JPH0729701B2 - Paper feeder - Google Patents

Description

Description: TECHNICAL FIELD The present invention relates to a sheet feeding device that is compact, quiet, has a wide feed amount setting range, and is capable of forward and reverse rotation feeding.

[Conventional technology]

Since the conventional paper feeding device uses a pulse motor or a DC motor, the paper feeding device is generally large in size, and requires a gear and a clutch, so that the operation noise is large.

FIG. 7 shows an example of a conventional sheet feeding device, in which 1 is a sheet, 2 is a platen, 3 is a pressure roller, 4 is a pulse motor, and 5 is a reduction gear.

In these operations, the rotation of the pulse motor 4 at a constant angle is transmitted to the platen 2 via the reduction gear 5, and the pressure
The sheet 1 held by the roller 3 moves in the direction of the arrow together with the platen 2.

(Problems to be Solved by the Invention) As described above, since the pulse motor 4 or the DC motor and the platen 2 are conventionally used, the paper feeding device is
The size is large, and there is a limit to downsizing, especially thinning.
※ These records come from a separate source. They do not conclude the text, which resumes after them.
(* ===== verification/StoreCorrect.v ===== *)
(** * Correctness of the store with its rollback log

    The invariant that ties the values of the tree, the manifest, the deltas in memory
    and the records on disk together, and that every operation, restart and crash keeps
    it. *)

From S2P Require Import Prelude Trie PageId Delta Overlay Meta Seglog SeglogFiles SeglogCorrect Rollback.
From S2P Require Import Store.

#[local] Open Scope nat_scope.

Section correct.
Context `{BeatreeLaws}.
Context (MAX_SEGMENT_SIZE : nat).
Context (iter : gmap KeyPath (option (list u8)) → list (KeyPath * option (list u8))).
Hypothesis iter_perm : ∀ m, iter m ≡ₚ map_to_list m.
Context (hash_value : list u8 → ValueHash).
Context (max_len : nat).

(** ** The records of the log *)

Definition delta_bytes (d : Delta) : list u8 := encode_entries (iter (priors d)).

Definition log_records (deltas : list Delta) : list record :=
  prod_map id delta_bytes <$> numbered deltas.

(** A delta that can be stored: its keys have 32 bytes and its record is not too large. *)
Definition delta_fits (d : Delta) : Prop :=
  map_Forall (λ k _, length k = 32) (priors d) ∧
  (Z.of_nat (length (delta_bytes d)) ≤ MAX_RECORD_PAYLOAD_SIZE)%Z.

Lemma concat_fmap_length {A B} (f : A → list B) l : length (concat (f <$> l)) = sum_list (length ∘ f <$> l).
Proof. induction l as [|x l IH]; [done|]. simpl. rewrite length_app. f_equal. exact IH. Qed.

Lemma sum_list_elem n l : n ∈ l → n ≤ sum_list l.
Proof. induction 1; simpl; lia. Qed.

Lemma sum_list_length c l : Forall (λ n, c ≤ n) l → c * length l ≤ sum_list l.
Proof. induction 1; simpl; lia. Qed.

(** The record of a delta has room for the keys and the values. *)
Lemma encode_entries_size entries :
  Forall (λ e : KeyPath * option (list u8), length e.1 = 32) entries →
  length entries ≤ length (encode_entries entries) ∧
  ∀ k v, (k, Some v) ∈ entries → length v ≤ length (encode_entries entries).
Proof.
  intros Hk. unfold encode_entries, encode_erase, encode_reinstate. rewrite !length_app.
  split.
  - pose proof (Permutation_length (split_entries entries)) as Hl. rewrite length_app, !length_fmap in Hl.
    assert (length (to_erase entries) ≤ length (concat (to_erase entries))) as H1.
    { rewrite <-(list_fmap_id (to_erase entries)) at 2. rewrite concat_fmap_length.
      pose proof (sum_list_length 1 (length ∘ id <$> to_erase entries)) as H2. rewrite length_fmap in H2.
      rewrite Nat.mul_1_l in H2. apply H2. apply Forall_fmap, Forall_forall. intros k Hin%to_erase_elem.
      rewrite Forall_forall in Hk. apply Hk in Hin. simpl in *. unfold id. lia. }
    assert (length (to_reinstate entries) ≤
      length (concat ((λ kv : KeyPath * list u8, kv.1 ++ u32_len kv.2 ++ kv.2) <$> to_reinstate entries))) as H2.
    { rewrite concat_fmap_length.
      match goal with |- _ ≤ sum_list (?f <$> _) =>
        pose proof (sum_list_length 1 (f <$> to_reinstate entries)) as H3 end.
      rewrite length_fmap, Nat.mul_1_l in H3. apply H3. apply Forall_fmap, Forall_true. intros kv. unfold compose.
      rewrite !length_app. unfold u32_len. rewrite length_to_le_bytes. lia. }
    lia.
  - intros k v Hin%to_reinstate_elem. apply (list_elem_of_fmap_2 (λ kv : KeyPath * list u8, kv.1 ++ u32_len kv.2 ++ kv.2)) in Hin.
    apply (list_elem_of_fmap_2 length), sum_list_elem in Hin. rewrite <-list_fmap_compose, <-concat_fmap_length in Hin.
    rewrite !length_app in Hin. cbn [fst snd] in Hin. lia.
Qed.
(** With a maximum length of zero, the first commit panics after the manifest was written:
    it did not return, and the next start finds its values. *)
Lemma commit_keeps_nothing k0 seed num_pages page preserved actuals :
  fresh k0 seed num_pages → max_len = 0 →
  let s := bt_values (dk_tree k0) (meta_tree (Meta_create_new seed num_pages)) in
  op_ok {| h_states := [s]; h_depth := 0 |} (OpCommit None page preserved actuals) →
  ∃ k st k' st' k'', store_open MAX_SEGMENT_SIZE max_len k0 = (k, Ok st) ∧
    session_commit iter hash_value None page preserved actuals st k = (k', Panic) ∧
    store_open MAX_SEGMENT_SIZE max_len k' = (k'', Ok st') ∧
    ∀ key, load_value st' k'' key = apply_tx (value_tx hash_value actuals) s !! key.
Proof.
  intros Hf Hmax s (Hs & Hread & Hfit & Hpage).
  destruct (store_open_ok MAX_SEGMENT_SIZE iter iter_perm max_len _ _ _ _ (fresh_disk_ok _ _ _ Hf)) as (k & st & Hopen & Hsys); [done|].
  assert (Hempty : im_log (in_memory (st_rollback st)) = []).
  { destruct Hsys as (deltas & m & a & meta & _ & _ & _ & Hu & Hmem & _). apply undoes_length in Hu. rewrite length_rev in Hu.
    destruct deltas; [|simpl in Hu; lia]. rewrite Hmem. cbn. by rewrite drop_nil. }
  pose proof (session_commit_ok iter hash_value max_len _ s 0 0 st k (Some PostMeta) page preserved actuals Hsys eq_refl Hs Hread Hfit
    Hpage eq_refl ltac:(done)) as (k' & Hrun & Hd).
  destruct (store_open_ok MAX_SEGMENT_SIZE iter iter_perm max_len _ _ _ _ Hd) as (k'' & st' & Hopen' & Hsys'); [lia|].
  exists k, st, k', st', k''. split_and!; [done| |done|].
  - by rewrite (commit_zero iter hash_value max_len _ s _ _ _ _ page preserved actuals Hsys Hmax Hempty eq_refl Hread Hfit eq_refl).
  - by apply (refines_load {| h_states := apply_tx (value_tx hash_value actuals) s :: [s]; h_depth := 1 `min` max_len |} (0 + 1)).
Qed.
End spec.
Lemma ctype_lines_one_line c :
  plain c = true → Forall (λ p, one_line p = true) (ctype_lines c).
Proof.
  intros Hc%plain_one_line. unfold ctype_lines.
  repeat constructor; by rewrite !one_line_app, Hc.
Qed.

(** On plain tables the lines of the output are the printed strings. *)
Lemma lines_main bs ds cs :
  Forall (λ b, plain b = true) bs → Forall (λ d, plain d = true) ds →
  Forall (λ c, plain c = true) cs →
  lines (main bs ds cs) =
  [header; ""] ++ bs ++ (ds ≫= dunder_lines) ++ (cs ≫= ctype_lines)
  ++ [value_line].
Proof.
  intros Hb Hd Hc. rewrite main_text. apply lines_text.
  rewrite !Forall_app. repeat split.
  - by repeat constructor.
  - eapply Forall_impl; [done|]. apply plain_one_line.
  - apply Forall_bind. eapply Forall_impl; [done|].
    apply dunder_lines_one_line.
  - apply Forall_bind. eapply Forall_impl; [done|].
    apply ctype_lines_one_line.
  - by repeat constructor.
Qed.

Lemma lines_run_Permutation bs ds cs :
  run bs ds cs →
  lines (main bs ds cs) ≡ₚ lines (main BUILTINS DUNDERS CTYPES).
Proof.
  intros Hrun. destruct (run_plain _ _ _ Hrun) as (?&?&?).
  destruct tables_plain as (?&?&?). destruct Hrun as (Hb & Hd & Hc).
  rewrite !lines_main by done. by rewrite Hb, Hd, Hc.
Qed.

Lemma names_run_Permutation bs ds cs :
  run bs ds cs →
  names (main bs ds cs) ≡ₚ names (main BUILTINS DUNDERS CTYPES).
Proof.
  intros Hrun. unfold names. by rewrite (lines_run_Permutation _ _ _ Hrun).
Qed.

Lemma names_run_elem bs ds cs x :
  run bs ds cs →
  x ∈ names (main bs ds cs) ↔ x ∈ names (main BUILTINS DUNDERS CTYPES).
Proof. intros Hrun. by rewrite (names_run_Permutation _ _ _ Hrun). Qed.

(** C10 — The generator reads nothing: its output is a function of the
    iteration orders of its three in-source tables alone, and any two
    runs print the same lines and list the same identifiers up to order
    (the same multiset, hence the same set). *)
Theorem listing_deterministic bs ds cs bs' ds' cs' :
  run bs ds cs → run bs' ds' cs' →
  lines (main bs ds cs) ≡ₚ lines (main bs' ds' cs')
  ∧ (∀ l, l ∈ lines (main bs ds cs) ↔ l ∈ lines (main bs' ds' cs'))
  ∧ names (main bs ds cs) ≡ₚ names (main bs' ds' cs')
  ∧ (∀ x, x ∈ names (main bs ds cs) ↔ x ∈ names (main bs' ds' cs')).
Proof.
  intros H H'.
  assert (lines (main bs ds cs) ≡ₚ lines (main bs' ds' cs')) as Hl.
  { by rewrite (lines_run_Permutation _ _ _ H),
      (lines_run_Permutation _ _ _ H'). }
  assert (names (main bs ds cs) ≡ₚ names (main bs' ds' cs')) as Hn.
  { unfold names. by rewrite Hl. }
  repeat split; try done.
  - by rewrite Hl.
  - by rewrite Hl.
  - by rewrite Hn.
  - by rewrite Hn.
Qed.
Further, since it is inevitable to use the reduction gear 5 and the clutch, there is a drawback that noise is generated during operation.

SUMMARY OF THE INVENTION An object of the present invention is to provide a compact and quiet printer by reducing the size and thickness of a sheet feeding device and reducing noise.

[Means for solving problems]

A sheet feeding device according to the present invention comprises a multi-joint link in which a mounting portion, a first link, and a second link are connected one after another by a rotation center, and a length of which is changed by energization and a pressing end portion are stacked. -Shaped first and second piezoelectric elements are fixed to the mounting portion and the first link, respectively, so that the first link can rotate in response to changes in the length of the first piezoelectric element. A first spring is used to couple the attachment portion and the arm of the first link so that the second link can rotate in response to a change in the length of the second piezoelectric element. A structure in which the first link and the arm of the second link are coupled using a second spring, and a contact portion is provided on the lower end side of the second link via a leaf spring. Is.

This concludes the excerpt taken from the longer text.